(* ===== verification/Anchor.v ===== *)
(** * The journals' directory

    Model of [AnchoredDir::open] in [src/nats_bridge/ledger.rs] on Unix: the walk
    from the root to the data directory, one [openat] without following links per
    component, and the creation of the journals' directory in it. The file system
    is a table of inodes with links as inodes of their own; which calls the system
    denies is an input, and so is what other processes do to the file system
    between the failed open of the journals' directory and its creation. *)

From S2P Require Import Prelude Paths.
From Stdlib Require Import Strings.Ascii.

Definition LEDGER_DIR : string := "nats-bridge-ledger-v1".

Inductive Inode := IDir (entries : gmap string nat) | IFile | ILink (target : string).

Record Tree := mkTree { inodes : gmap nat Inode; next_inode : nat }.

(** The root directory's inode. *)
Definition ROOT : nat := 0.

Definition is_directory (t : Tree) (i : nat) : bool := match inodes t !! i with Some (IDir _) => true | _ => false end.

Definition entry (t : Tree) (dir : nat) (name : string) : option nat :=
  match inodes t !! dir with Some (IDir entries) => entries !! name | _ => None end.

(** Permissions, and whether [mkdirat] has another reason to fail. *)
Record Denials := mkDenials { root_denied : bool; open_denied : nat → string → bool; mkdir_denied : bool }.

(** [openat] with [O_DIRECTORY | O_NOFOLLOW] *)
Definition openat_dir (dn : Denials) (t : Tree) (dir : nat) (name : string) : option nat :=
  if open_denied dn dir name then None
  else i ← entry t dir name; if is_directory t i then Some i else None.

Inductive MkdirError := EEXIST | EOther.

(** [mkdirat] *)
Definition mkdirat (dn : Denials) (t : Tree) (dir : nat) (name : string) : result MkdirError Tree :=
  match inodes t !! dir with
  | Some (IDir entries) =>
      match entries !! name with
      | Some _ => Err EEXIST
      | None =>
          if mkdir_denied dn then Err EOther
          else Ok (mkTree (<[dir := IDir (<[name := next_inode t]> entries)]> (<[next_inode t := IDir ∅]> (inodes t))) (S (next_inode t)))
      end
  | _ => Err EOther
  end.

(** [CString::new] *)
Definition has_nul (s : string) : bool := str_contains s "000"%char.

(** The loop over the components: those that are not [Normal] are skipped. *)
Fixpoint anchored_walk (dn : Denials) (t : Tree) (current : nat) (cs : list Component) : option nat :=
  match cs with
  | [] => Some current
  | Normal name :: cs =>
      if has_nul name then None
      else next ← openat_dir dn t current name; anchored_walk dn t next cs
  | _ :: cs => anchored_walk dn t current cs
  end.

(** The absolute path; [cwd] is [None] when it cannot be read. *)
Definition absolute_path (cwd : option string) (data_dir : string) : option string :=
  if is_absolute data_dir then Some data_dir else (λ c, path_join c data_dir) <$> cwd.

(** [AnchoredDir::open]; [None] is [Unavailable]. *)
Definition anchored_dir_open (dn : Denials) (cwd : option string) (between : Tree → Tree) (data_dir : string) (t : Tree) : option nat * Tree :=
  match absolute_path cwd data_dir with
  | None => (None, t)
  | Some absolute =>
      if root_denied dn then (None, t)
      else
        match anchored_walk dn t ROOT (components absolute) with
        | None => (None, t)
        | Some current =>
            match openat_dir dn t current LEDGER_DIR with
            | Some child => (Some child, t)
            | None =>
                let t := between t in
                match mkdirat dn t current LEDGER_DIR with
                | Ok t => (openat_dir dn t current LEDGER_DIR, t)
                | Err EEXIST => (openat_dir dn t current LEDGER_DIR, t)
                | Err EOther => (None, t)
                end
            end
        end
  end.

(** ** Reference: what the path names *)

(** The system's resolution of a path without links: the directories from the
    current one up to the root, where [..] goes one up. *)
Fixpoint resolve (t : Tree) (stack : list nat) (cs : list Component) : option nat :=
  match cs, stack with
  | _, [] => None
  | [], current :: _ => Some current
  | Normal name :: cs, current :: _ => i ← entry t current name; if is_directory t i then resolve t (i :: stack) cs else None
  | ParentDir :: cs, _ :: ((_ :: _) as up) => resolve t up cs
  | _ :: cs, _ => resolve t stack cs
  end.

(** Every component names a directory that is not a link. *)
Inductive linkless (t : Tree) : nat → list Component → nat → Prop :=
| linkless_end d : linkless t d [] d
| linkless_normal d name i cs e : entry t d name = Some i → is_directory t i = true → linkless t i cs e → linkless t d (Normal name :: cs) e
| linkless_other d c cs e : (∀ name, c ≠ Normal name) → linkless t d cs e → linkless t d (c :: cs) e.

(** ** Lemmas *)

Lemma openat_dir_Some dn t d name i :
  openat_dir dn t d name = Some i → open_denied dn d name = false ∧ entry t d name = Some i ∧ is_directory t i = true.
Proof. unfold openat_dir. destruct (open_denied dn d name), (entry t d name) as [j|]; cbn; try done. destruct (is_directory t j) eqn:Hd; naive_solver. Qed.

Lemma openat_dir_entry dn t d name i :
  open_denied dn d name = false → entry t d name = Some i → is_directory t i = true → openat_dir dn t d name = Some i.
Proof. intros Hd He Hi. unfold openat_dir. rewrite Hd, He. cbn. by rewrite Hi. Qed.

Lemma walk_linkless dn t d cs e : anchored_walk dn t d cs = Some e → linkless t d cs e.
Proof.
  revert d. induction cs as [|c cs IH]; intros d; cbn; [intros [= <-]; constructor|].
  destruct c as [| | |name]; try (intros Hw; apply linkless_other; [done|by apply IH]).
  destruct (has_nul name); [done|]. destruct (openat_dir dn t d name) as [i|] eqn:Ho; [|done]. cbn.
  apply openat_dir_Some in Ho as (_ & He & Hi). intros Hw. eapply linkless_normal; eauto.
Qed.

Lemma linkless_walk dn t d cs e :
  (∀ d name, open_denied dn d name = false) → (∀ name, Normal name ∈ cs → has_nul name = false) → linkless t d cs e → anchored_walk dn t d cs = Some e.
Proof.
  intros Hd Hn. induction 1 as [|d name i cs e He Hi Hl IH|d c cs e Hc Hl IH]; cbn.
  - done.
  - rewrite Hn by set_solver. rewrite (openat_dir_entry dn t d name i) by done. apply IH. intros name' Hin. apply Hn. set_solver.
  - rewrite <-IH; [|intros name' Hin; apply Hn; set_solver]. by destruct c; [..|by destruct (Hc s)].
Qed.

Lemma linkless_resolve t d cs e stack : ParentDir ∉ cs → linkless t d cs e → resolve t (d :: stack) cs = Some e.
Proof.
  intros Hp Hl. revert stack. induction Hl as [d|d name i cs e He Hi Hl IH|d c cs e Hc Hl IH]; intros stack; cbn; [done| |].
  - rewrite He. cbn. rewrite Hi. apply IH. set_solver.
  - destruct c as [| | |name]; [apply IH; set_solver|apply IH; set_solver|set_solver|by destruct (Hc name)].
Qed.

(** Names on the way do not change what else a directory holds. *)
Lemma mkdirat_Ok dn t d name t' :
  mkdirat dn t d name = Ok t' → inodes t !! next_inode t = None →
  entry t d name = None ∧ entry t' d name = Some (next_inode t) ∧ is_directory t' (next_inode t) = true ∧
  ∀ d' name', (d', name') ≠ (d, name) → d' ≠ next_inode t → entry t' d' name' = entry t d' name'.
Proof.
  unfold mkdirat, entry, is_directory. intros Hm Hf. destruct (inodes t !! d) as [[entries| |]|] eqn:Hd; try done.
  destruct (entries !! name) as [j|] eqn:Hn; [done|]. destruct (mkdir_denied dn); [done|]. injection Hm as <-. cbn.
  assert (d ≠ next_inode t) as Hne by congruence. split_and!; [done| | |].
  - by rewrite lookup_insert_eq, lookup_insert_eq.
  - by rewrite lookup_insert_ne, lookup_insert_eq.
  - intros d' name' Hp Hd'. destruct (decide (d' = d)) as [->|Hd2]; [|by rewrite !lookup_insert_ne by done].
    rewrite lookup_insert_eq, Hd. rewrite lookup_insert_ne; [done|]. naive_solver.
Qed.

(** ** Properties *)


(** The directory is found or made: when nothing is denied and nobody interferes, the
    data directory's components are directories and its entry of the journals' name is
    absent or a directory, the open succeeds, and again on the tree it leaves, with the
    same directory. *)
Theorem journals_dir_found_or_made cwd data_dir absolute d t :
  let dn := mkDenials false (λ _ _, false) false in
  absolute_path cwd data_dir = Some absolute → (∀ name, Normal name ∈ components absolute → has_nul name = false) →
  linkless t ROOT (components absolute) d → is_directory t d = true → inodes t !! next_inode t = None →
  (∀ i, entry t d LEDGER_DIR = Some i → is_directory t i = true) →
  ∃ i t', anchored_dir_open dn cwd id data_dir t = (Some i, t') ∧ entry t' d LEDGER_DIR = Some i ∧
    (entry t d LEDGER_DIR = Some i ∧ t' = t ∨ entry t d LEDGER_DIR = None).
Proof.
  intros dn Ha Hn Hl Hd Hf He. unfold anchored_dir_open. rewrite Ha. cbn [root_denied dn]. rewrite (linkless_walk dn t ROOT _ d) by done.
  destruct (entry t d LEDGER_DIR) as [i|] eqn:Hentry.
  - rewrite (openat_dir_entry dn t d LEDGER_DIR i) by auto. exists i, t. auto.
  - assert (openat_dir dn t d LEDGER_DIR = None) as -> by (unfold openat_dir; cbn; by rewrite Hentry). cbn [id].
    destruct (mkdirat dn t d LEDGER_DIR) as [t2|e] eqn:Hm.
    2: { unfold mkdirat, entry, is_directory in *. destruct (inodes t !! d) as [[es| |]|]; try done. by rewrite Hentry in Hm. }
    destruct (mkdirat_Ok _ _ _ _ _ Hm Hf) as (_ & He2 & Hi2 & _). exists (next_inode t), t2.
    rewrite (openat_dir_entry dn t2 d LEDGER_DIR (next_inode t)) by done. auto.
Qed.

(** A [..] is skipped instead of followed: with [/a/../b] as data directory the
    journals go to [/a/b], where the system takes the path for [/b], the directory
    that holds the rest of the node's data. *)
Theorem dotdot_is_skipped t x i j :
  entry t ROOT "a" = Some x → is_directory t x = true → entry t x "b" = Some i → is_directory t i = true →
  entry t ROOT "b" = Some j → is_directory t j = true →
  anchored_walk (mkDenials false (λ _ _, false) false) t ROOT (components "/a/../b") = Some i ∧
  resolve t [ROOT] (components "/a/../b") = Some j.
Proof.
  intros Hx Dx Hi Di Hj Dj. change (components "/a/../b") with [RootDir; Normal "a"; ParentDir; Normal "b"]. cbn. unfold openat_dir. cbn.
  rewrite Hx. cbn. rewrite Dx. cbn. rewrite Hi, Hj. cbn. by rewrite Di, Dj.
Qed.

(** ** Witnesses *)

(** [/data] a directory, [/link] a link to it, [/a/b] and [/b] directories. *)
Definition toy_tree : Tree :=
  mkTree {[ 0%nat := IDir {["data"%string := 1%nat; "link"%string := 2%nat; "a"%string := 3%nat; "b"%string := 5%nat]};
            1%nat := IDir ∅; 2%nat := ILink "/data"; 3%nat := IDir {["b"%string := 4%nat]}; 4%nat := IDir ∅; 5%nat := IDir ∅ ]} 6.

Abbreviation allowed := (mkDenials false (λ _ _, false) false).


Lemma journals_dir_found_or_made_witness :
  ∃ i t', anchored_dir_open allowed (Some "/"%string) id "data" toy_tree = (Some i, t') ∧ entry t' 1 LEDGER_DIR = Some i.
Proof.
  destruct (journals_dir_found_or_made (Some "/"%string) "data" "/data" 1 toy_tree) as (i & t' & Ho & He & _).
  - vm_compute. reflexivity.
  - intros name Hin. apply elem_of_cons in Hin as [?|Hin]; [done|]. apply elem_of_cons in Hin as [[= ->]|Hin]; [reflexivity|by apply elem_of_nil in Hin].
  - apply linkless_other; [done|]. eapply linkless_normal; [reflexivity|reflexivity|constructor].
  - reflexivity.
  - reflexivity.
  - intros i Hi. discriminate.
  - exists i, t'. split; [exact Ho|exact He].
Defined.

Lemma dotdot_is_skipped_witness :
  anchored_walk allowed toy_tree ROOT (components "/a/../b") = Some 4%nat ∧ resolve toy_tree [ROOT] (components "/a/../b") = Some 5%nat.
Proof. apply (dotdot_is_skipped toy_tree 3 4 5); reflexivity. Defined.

****

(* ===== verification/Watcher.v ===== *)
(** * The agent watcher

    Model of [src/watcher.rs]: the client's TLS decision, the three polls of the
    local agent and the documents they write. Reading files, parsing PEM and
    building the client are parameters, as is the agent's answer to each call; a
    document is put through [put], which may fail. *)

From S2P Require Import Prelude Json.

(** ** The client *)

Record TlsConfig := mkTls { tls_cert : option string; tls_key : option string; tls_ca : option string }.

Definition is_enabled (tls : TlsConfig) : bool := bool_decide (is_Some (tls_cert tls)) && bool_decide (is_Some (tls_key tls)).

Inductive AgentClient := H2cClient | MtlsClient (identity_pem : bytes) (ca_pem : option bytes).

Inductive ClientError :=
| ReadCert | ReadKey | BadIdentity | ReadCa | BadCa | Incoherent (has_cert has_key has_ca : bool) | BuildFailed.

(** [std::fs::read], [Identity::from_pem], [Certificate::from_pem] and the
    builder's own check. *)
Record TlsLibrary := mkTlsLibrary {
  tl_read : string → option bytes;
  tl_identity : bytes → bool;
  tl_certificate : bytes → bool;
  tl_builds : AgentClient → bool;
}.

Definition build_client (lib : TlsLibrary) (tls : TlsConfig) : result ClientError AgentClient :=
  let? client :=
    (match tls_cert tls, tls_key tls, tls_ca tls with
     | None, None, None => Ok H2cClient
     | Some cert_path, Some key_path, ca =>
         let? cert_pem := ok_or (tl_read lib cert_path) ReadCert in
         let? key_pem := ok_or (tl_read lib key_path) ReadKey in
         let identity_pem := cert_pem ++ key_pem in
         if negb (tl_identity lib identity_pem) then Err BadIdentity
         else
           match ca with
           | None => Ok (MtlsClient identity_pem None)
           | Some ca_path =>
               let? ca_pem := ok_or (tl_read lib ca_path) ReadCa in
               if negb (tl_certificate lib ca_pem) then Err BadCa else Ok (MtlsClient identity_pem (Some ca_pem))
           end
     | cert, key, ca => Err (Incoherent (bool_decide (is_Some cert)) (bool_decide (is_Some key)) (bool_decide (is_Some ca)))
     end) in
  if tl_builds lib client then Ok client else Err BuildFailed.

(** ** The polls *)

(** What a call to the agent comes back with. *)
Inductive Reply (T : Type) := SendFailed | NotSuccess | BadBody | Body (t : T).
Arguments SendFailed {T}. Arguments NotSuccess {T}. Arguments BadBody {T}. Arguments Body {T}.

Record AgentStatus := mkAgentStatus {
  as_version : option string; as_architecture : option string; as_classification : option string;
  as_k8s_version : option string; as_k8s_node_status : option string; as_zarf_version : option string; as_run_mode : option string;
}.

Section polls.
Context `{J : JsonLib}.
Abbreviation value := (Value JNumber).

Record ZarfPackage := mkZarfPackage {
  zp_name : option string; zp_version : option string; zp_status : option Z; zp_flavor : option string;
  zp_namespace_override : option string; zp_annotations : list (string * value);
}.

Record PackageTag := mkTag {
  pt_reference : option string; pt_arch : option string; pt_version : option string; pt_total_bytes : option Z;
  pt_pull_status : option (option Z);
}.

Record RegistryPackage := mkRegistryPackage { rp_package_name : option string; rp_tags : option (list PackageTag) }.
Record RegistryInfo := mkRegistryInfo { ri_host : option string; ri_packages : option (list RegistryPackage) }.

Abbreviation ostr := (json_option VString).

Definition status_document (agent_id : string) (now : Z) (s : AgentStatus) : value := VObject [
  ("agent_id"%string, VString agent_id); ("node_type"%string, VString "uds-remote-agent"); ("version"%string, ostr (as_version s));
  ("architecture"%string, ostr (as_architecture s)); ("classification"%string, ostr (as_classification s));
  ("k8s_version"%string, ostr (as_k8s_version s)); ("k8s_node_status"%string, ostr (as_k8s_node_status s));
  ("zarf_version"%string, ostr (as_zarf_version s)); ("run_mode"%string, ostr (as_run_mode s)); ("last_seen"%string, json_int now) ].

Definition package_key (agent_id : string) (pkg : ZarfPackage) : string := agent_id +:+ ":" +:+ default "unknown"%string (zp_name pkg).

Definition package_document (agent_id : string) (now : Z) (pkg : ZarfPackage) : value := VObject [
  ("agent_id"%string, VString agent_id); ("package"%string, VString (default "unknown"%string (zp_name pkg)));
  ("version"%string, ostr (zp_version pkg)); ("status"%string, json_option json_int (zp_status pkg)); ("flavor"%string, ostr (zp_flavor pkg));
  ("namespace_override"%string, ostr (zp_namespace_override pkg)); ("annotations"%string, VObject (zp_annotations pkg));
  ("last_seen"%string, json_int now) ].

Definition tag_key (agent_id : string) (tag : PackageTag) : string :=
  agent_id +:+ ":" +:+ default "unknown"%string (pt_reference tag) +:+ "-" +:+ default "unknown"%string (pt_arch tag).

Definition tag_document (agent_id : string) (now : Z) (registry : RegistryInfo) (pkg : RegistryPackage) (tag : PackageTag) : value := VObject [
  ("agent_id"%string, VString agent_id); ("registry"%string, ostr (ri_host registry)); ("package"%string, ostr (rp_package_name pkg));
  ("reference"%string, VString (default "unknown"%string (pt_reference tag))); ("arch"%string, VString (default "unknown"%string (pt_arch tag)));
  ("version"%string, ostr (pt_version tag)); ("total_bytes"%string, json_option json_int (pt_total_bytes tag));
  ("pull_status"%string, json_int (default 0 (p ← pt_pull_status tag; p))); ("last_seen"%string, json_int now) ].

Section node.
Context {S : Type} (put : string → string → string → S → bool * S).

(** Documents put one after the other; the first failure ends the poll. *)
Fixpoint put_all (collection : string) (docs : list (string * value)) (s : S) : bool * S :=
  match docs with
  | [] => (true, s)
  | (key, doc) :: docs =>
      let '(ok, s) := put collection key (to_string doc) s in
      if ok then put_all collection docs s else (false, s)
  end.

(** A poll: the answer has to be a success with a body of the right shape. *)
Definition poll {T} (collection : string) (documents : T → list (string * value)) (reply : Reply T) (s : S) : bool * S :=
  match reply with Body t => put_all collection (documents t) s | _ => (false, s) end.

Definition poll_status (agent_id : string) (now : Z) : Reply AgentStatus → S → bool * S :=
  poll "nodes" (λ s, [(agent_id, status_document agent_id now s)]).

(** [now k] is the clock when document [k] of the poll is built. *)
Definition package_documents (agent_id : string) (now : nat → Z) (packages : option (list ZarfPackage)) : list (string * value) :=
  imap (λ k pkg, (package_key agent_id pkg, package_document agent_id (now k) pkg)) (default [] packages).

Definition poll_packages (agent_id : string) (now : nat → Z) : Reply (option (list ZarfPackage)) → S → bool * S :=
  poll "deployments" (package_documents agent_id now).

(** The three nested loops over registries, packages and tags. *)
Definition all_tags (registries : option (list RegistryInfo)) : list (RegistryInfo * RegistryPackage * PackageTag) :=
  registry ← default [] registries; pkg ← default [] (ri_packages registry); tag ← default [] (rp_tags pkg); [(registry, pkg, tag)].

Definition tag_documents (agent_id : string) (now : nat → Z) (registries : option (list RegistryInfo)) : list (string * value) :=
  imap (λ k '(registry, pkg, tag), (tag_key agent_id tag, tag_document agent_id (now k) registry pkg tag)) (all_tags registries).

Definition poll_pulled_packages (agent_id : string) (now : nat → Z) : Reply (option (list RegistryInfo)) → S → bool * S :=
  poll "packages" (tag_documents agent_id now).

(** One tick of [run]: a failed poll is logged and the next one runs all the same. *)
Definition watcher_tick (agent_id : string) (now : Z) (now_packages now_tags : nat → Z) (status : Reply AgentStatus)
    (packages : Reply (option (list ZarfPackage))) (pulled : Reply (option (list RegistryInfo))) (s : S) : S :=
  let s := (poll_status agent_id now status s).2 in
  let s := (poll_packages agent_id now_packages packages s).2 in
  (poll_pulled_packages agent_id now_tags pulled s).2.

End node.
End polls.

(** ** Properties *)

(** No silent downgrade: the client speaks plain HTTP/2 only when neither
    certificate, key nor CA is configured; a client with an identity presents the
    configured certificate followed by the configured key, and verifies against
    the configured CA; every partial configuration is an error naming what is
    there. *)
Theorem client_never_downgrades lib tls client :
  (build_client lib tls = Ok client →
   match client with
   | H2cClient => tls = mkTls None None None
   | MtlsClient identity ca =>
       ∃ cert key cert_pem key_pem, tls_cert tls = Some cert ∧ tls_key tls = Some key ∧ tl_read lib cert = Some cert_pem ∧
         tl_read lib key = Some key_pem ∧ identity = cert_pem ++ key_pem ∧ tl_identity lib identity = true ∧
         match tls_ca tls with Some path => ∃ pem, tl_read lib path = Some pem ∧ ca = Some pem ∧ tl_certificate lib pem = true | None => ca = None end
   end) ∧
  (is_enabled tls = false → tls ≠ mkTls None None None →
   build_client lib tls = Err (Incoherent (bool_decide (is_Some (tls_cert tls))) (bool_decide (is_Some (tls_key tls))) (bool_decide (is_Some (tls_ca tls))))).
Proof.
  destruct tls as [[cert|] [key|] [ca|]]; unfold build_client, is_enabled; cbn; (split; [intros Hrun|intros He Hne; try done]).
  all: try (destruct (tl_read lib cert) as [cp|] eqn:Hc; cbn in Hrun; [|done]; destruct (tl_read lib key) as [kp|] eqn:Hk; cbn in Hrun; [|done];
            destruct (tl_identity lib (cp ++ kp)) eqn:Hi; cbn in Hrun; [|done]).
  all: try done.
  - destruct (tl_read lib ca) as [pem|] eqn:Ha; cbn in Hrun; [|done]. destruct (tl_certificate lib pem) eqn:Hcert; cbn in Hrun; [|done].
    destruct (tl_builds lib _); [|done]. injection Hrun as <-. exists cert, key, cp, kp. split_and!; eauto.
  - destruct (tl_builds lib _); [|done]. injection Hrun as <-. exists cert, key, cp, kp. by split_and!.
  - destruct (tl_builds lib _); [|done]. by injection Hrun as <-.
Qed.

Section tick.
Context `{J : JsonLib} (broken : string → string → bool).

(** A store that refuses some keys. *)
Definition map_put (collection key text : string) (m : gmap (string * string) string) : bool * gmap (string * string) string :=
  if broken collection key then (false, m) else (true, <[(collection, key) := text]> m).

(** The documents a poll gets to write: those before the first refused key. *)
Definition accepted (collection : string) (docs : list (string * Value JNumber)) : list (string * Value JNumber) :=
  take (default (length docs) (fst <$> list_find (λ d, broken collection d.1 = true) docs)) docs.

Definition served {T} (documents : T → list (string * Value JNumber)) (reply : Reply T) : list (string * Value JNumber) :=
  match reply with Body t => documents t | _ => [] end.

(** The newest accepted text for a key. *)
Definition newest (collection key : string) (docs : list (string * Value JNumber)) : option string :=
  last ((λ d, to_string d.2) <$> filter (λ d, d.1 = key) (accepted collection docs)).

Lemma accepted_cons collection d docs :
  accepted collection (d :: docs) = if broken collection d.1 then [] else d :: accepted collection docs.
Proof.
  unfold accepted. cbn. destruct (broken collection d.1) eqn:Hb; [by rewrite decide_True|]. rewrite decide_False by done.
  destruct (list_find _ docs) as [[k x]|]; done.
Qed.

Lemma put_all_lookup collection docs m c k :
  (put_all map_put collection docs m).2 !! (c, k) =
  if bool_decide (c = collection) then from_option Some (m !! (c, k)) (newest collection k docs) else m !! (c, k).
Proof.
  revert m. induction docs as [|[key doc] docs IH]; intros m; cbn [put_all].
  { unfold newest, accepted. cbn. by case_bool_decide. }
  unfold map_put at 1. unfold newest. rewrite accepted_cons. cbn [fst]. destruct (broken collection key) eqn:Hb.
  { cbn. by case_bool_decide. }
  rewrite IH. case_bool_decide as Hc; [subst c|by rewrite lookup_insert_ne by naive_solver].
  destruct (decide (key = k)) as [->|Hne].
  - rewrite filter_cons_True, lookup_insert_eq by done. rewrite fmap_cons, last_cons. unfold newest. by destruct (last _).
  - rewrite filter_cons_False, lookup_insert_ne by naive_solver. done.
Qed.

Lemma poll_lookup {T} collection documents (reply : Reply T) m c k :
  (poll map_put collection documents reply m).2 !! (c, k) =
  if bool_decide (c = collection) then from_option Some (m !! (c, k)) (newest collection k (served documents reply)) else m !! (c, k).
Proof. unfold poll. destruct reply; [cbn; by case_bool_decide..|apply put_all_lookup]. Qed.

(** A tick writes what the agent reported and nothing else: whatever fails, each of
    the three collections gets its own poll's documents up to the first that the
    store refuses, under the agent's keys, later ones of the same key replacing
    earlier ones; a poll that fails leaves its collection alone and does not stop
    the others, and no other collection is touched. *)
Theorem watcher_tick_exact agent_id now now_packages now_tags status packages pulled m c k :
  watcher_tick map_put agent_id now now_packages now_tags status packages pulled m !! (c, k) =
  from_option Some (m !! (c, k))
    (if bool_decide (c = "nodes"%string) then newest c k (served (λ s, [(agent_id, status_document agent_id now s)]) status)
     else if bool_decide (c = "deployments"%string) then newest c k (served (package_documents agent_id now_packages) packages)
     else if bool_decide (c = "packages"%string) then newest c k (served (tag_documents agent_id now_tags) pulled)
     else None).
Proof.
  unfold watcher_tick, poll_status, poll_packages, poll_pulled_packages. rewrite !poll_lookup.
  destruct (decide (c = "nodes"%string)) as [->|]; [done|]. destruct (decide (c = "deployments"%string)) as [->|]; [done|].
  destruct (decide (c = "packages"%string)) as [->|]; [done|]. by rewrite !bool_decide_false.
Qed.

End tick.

****

Counting only lines that contain "leaves", what is the total for the entries above? Give the number alone.

* _Answer to this exercise_: 2